EXERCISE DETAILS >>
Tally the lines below that contain the word "destruct", then give the tally and nothing more.

RECORD EXTRACTS >>
*** Block opens ***
Definition CONTROL_COVERAGE : str :=
  $"AUDITED ADMINISTRATIVE ACTIONS ONLY. This section carries every row of " ++
  $"`raw_capture_audit` (WS3-1), `retention_purge_audit` (WS3-4), " ++
  $"`session_revocation_audit` (WS4-3) and `admin_audit` (FU5, extended by P1A and " ++
  $"WS4-2) whose instant falls in the window and whose `workspace_id` is this " ++
  $"workspace's. The audited actions are, in full: `raw_capture.changed`, " ++
  $"`retention.purge`, `session.revoked`, `api_key.created`, `api_key.revoked`, " ++
  $"`api_key.rotated`, `provider_credential.created`, `provider_credential.updated`, " ++
  $"`provider_credential.deleted`, `policy_rule.created`, `policy_rule.updated`, " ++
  $"`policy_rule.deleted`, `policy_rule.enabled_changed`, " ++
  $"`policy_rule.dry_run_changed`, `user.created`, `two_factor.enrollment_started`, " ++
  $"`two_factor.enabled`, `two_factor.disabled`, `license.activated`, " ++
  $"`license.cleared`, `budget.updated`, `secure_mode.updated`, " ++
  $"`sidecar_policy.updated`, `auth.login_succeeded`, `auth.second_factor_verified` " ++
  $"and `file_scan.requested`. It is NOT a complete record of administrative " ++
  $"activity, and must not be read as one. The following are NOT audited into any " ++
  $"table and therefore appear NOWHERE in this export: every FAILED or refused " ++
  $"dashboard login, whether the email named an account or not; creating a workspace " ++
  $"through public signup; refreshing an access token; logging out; a member editing " ++
  $"their own name or position; requesting a signed export (this artifact does not " ++
  $"record that it was asked for); testing a provider connection, saved or unsaved, " ++
  $"which sends a stored credential outbound; tokenising content into the vault; " ++
  $"RESTORING TOKENISED CONTENT TO THE ORIGINAL VALUES; and adding, removing or " ++
  $"excluding a provider's models. Their absence here is not evidence they did not " ++
  $"happen. THE RE-IDENTIFICATION GAP IS THE ONE TO READ TWICE: `POST " ++
  $"/v1/secure-mode/detokenize` reads the token vault and returns the ORIGINAL values " ++
  $"in the clear, it is open to every authenticated role, and NOTHING in this product " ++
  $"records who called it or how much they read back. If your control objective is " ++
  $"`every access to unmasked personal data is attributable`, this artifact does not " ++
  $"meet it and no other artifact in this product does either. THE FAILED-LOGIN GAP " ++
  $"IS DELIBERATE AND ITS SHAPE MATTERS: an attempt against an email that names no " ++
  $"account has no workspace to be recorded under, so auditing only the attempts that " ++
  $"DO resolve would make the absence of a row mean `no such account`. Rather than " ++
  $"ship an account-existence oracle inside a compliance artifact, this product " ++
  $"records neither, and the two refusals are indistinguishable in the trail. If your " ++
  $"control objective is `every failed authentication attempt is recorded`, this " ++
  $"artifact does not meet it. Three further limits on what IS carried: a repeated " ++
  $"`POST /v1/keys/{id}/rotate` inside the grace window is idempotent, changes " ++
  $"nothing and writes no second `api_key.rotated` row; a settings PUT that moves no " ++
  $"field — the same budget, secure mode or sidecar policy submitted again — " ++
  $"likewise writes nothing, so this section holds CHANGES and not form submissions; " ++
  $"and a failed or refused action — a 403, or a 404 for an object that does not " ++
  $"exist — is never recorded, so this section describes actions that TOOK EFFECT " ++
  $"rather than attempts. There are TWO exceptions and both are written down. " ++
  $"`auth.login_succeeded` is the first and says so in its own `outcome` field: it is " ++
  $"written when the FIRST factor verified, and `second_factor_required` or " ++
  $"`enrolment_required` mean the password was correct and no session was issued. " ++
  $"That row COMMITS BEFORE the session it precedes, so no session is ever issued " ++
  $"without one; the residual is the other direction, and it is stated rather than " ++
  $"hidden — if session issuance then fails on an infrastructure error, an " ++
  $"`outcome` of `session_issued` describes a login that produced no session. " ++
  $"`file_scan.requested` (WS4-2) is the second, and its verb is the warning: the row " ++
  $"COMMITS BEFORE the document's bytes leave the gateway, so no file reaches the " ++
  $"scanner without a record of who sent it, and a scan the scanner then refused — " ++
  $"too large, unavailable, timed out — still has a row. READ THIS SECTION FOR WHAT " ++
  $"IT DOES NOT SAY ABOUT FILE SCANS: the row names the person, the workspace, the " ++
  $"API key, the endpoint and the byte count, and it deliberately carries NEITHER THE " ++
  $"UPLOADED FILENAME NOR ANYTHING ABOUT WHAT WAS FOUND IN THE DOCUMENT. Filenames " ++
  $"are end-user content and this table is never purged; detection results are a " ++
  $"summary of the document itself. If your control objective is `which documents " ++
  $"were scanned` or `what personal data they contained`, this artifact does not meet " ++
  $"it — it answers `who scanned, when, and how much`. AND IT DOES NOT COVER EVERY " ++
  $"SCAN IN THE PRODUCT. `file_scan.requested` records scans that went through the " ++
  $"gateway's `POST /v1/scan-file` — the chat client's file uploads. The " ++
  $"DASHBOARD's own file-scan page reaches the ML sidecar through a same-origin proxy " ++
  $"in the web tier (`/api/proxy/ml/v1/scan-file`, and `/v1/secure-file` for the " ++
  $"redacted-document download), which is session-authenticated and refuses the " ++
  $"`viewer` role but writes NO ROW ANYWHERE. So a `file_scan.requested` count is a " ++
  $"floor on the documents this workspace put through detection, not a total, and the " ++
  $"absence of a row does not mean a document was not scanned. Rows of " ++
  $"`retention_purge_audit` whose `workspace_id` is NULL — purge scopes that are " ++
  $"not per-workspace, such as the token vault — are excluded because they are not " ++
  $"this tenant's records; the section's source block reports how many such rows fell " ++
  $"in the window so their exclusion is visible rather than silent. " ++
  $"`audit_events_meta` is not included either: it is a data-plane pointer from a " ++
  $"request id to an event type, and what it points at is already the first section.".
(** The section entry written for [i] after the pages [l]. *)
Definition section_entry (l : list page) (i : SectionInput) : SectionEntry := {|
  se_section := si_section i;
  se_plane := si_plane i;
  se_description := si_description i;
  se_first_page := N.of_nat (S (length l));
  se_last_page := N.of_nat (length l + length (input_pages i));
  se_pages := N.of_nat (length (input_pages i));
  se_rows := row_sum (pg_rows <$> input_pages i);
  se_columns := (fun col => {| cd_name := col.1; cd_meaning := col.2 |}) <$> si_columns i;
  se_coverage := si_coverage i;
  se_sources := si_sources i;
|}.

Definition input_ok (i : SectionInput) : Prop :=
  length (si_pages i) = length (si_rows_per_page i) /\ si_pages i <> [].

Lemma input_pages_length i : input_ok i -> length (input_pages i) = length (si_pages i).
Proof. intros [Hl _]. unfold input_pages. rewrite length_zip_with. lia. Qed.

Lemma build_section_spec i seed secs l :
  input_ok i -> pages_ok (l ++ input_pages i) ->
  build_section i (build_state seed secs l)
  = Some (build_state seed (secs ++ [section_entry l i]) (l ++ input_pages i)).
Proof.
  intros Hi Hok. pose proof (input_pages_length _ Hi) as Hpl. destruct Hi as [Hlen Hne].
  unfold build_section. cbn [b_entries build_state]. rewrite page_entries_length.
  rewrite (build_pages_spec i seed secs l 0 (si_pages i) 0); [|by rewrite drop_0|done|by rewrite drop_0|lia].
  rewrite drop_0. cbn [mbind option_bind b_entries b_chain b_digests b_rows b_sections b_all_pages b_total_rows build_state].
  destruct Hok as [_ Hn]. rewrite length_app in Hn.
  assert (0 < length (si_pages i)) by (destruct (si_pages i); [done|simpl; lia]).
  rewrite page_entries_length, length_app, !u32_of_len_small by lia.
  unfold section_entry, build_state, u32_saturating_add, saturating_sub, u32_max.
  do 3 f_equal; [..|by rewrite length_app]. do 2 f_equal; lia.
Qed.
(* ===== verification/License.v ===== *)
(** * Licensing

    license/mod.rs, license/freshness.rs, license/freshness_store.rs,
    license/revocation.rs, db/license_repo.rs, http/routes/license.rs,
    http/middleware/license_gate.rs and the re-verification task of main.rs.

    The vendor crate [sp_license] (tokens, assertions, key wrapping), base64,
    Ed25519, chrono's parser and UUID parsing are the class [LicenseEnv].
    Instants are epoch seconds in [Z].  The process is a step function over
    its shared state ([System]): the poller's ticks and replies, the periodic
    re-verification and the administrator's calls are events, and any
    interleaving of them is a list of events. *)

From S2P Require Import Prelude Rstr Json Types Sidecar Roles.

(** ** The vendor's token *)

Record License : Type := {
  lic_lic_id : str;
  lic_customer_name : str;
  lic_seats : N;
  lic_features : list str;
  lic_not_before : str;
  lic_expires_at : str;
  lic_revalidate_soft_secs : option Z;
  lic_revalidate_hard_secs : option Z;
  lic_wrapped_key : str;
  lic_wrapped_attestation_key : str;
  lic_image_digests : gmap str str;
}.

Record FreshnessAssertion : Type := { fa_status : str; fa_issued_at : str }.

Class LicenseEnv := {
  vendor_vk : Type;
  vk_of_bytes : str -> option vendor_vk;
  lic_b64_decode : str -> option str;
  decode_verified_token : str -> vendor_vk -> option License;
  parse_rfc3339 : str -> option Z;
  (** [chrono::DateTime::parse_from_rfc3339(..).timestamp()] *)
  chrono_rfc3339 : str -> option Z;
  assertion_from_value : Value -> option FreshnessAssertion;
  verify_assertion : vendor_vk -> FreshnessAssertion -> str -> bool;
  parse_uuid : str -> option Uuid;
  attest_key : Type;
  unwrap_key_with_aad : str -> str -> str -> option str;
  attest_key_from_bytes : str -> attest_key;
}.

(** ** Offline staleness ([license/freshness.rs]) *)

Inductive OfflineVerdict : Type := Fresh | SoftStale | HardStale.

#[export] Instance offline_verdict_eq_dec : EqDecision OfflineVerdict.
Proof. solve_decision. Defined.

Definition classify_offline (now highwater last_assertion_at not_before : Z)
    (soft hard : option Z) : OfflineVerdict :=
  match soft, hard with
  | Some soft, Some hard =>
    let perceived_now := Z.max now highwater in
    let last_good := Z.max last_assertion_at not_before in
    let offline := Z.max (i64_wrap (perceived_now - last_good)) 0 in
    if (hard <? offline)%Z then HardStale
    else if (soft <? offline)%Z then SoftStale
    else Fresh
  | _, _ => Fresh
  end.

(** ** Snapshots and the shared state ([license/mod.rs]) *)

Inductive LicenseStatus : Type := Valid | Grace | Unlicensed | Revoked.

#[export] Instance license_status_eq_dec : EqDecision LicenseStatus.
Proof. solve_decision. Defined.

Record LicenseSnapshot : Type := {
  status : LicenseStatus;
  snap_max_seats : option N;
  snap_features : list str;
  customer_name : option str;
  expires_at : option str;
  wrapped_model_key : option str;
  lic_id : option str;
  wrapped_attestation_key : option str;
  image_digests : gmap str str;
  revalidate_soft_secs : option Z;
  revalidate_hard_secs : option Z;
  not_before_epoch : option Z;
}.

Definition unlicensed : LicenseSnapshot := {|
  status := Unlicensed;
  snap_max_seats := None;
  snap_features := [];
  customer_name := None;
  expires_at := None;
  wrapped_model_key := None;
  lic_id := None;
  wrapped_attestation_key := None;
  image_digests := ∅;
  revalidate_soft_secs := None;
  revalidate_hard_secs := None;
  not_before_epoch := None;
|}.

Record LicenseState : Type := {
  inner : LicenseSnapshot;
  revoked : bool;
  revoked_lic_id : option str;
  last_assertion_at : Z;
  highwater_at : Z;
}.

Definition state_new (s : LicenseSnapshot) : LicenseState := {|
  inner := s; revoked := false; revoked_lic_id := None; last_assertion_at := 0; highwater_at := 0;
|}.

Definition snapshot (st : LicenseState) : LicenseSnapshot := inner st.

Definition state_set (st : LicenseState) (s : LicenseSnapshot) : LicenseState := {|
  inner := s;
  revoked := revoked st;
  revoked_lic_id := revoked_lic_id st;
  last_assertion_at := last_assertion_at st;
  highwater_at := highwater_at st;
|}.

Definition mark_revoked (st : LicenseState) (id : str) : LicenseState := {|
  inner := inner st;
  revoked := true;
  revoked_lic_id := Some id;
  last_assertion_at := last_assertion_at st;
  highwater_at := highwater_at st;
|}.

Definition is_revoked (st : LicenseState) : bool := revoked st.

Definition clear_revocation_if_superseded (st : LicenseState) (new_lic_id : str)
    : bool * LicenseState :=
  if negb (is_revoked st) then (false, st)
  else match revoked_lic_id st with
  | None => (false, st)
  | Some r =>
    if decide (r = new_lic_id) then (false, st)
    else (true, {|
      inner := inner st;
      revoked := false;
      revoked_lic_id := None;
      last_assertion_at := last_assertion_at st;
      highwater_at := highwater_at st |})
  end.

(** [bump_max] run without interference: the loop's first exchange succeeds. *)
Definition bump_max (cell v : Z) : Z := if (cell <? v)%Z then v else cell.

Definition observe_freshness (st : LicenseState) (last hw : Z) : LicenseState := {|
  inner := inner st;
  revoked := revoked st;
  revoked_lic_id := revoked_lic_id st;
  last_assertion_at := bump_max (last_assertion_at st) last;
  highwater_at := bump_max (highwater_at st) hw;
|}.

Definition observe_clock (st : LicenseState) (now : Z) : LicenseState := {|
  inner := inner st;
  revoked := revoked st;
  revoked_lic_id := revoked_lic_id st;
  last_assertion_at := last_assertion_at st;
  highwater_at := bump_max (highwater_at st) now;
|}.

Definition offline_verdict_at (st : LicenseState) (s : LicenseSnapshot) (now : Z) : OfflineVerdict :=
  classify_offline now (highwater_at st) (last_assertion_at st)
    (default 0%Z (not_before_epoch s)) (revalidate_soft_secs s) (revalidate_hard_secs s).

Definition effective_status (st : LicenseState) (now : Z) : LicenseStatus :=
  if is_revoked st then Revoked
  else
    let s := snapshot st in
    match status s with
    | Valid =>
      match offline_verdict_at st s now with
      | Fresh => Valid
      | SoftStale => Unlicensed
      | HardStale => Revoked
      end
    | other => other
    end.

Definition is_hard_stale (st : LicenseState) (now : Z) : bool :=
  if is_revoked st then false
  else
    let s := snapshot st in
    bool_decide (status s = Valid) && bool_decide (offline_verdict_at st s now = HardStale).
*** Block closes ***
WRITTEN RESPONSE >>
3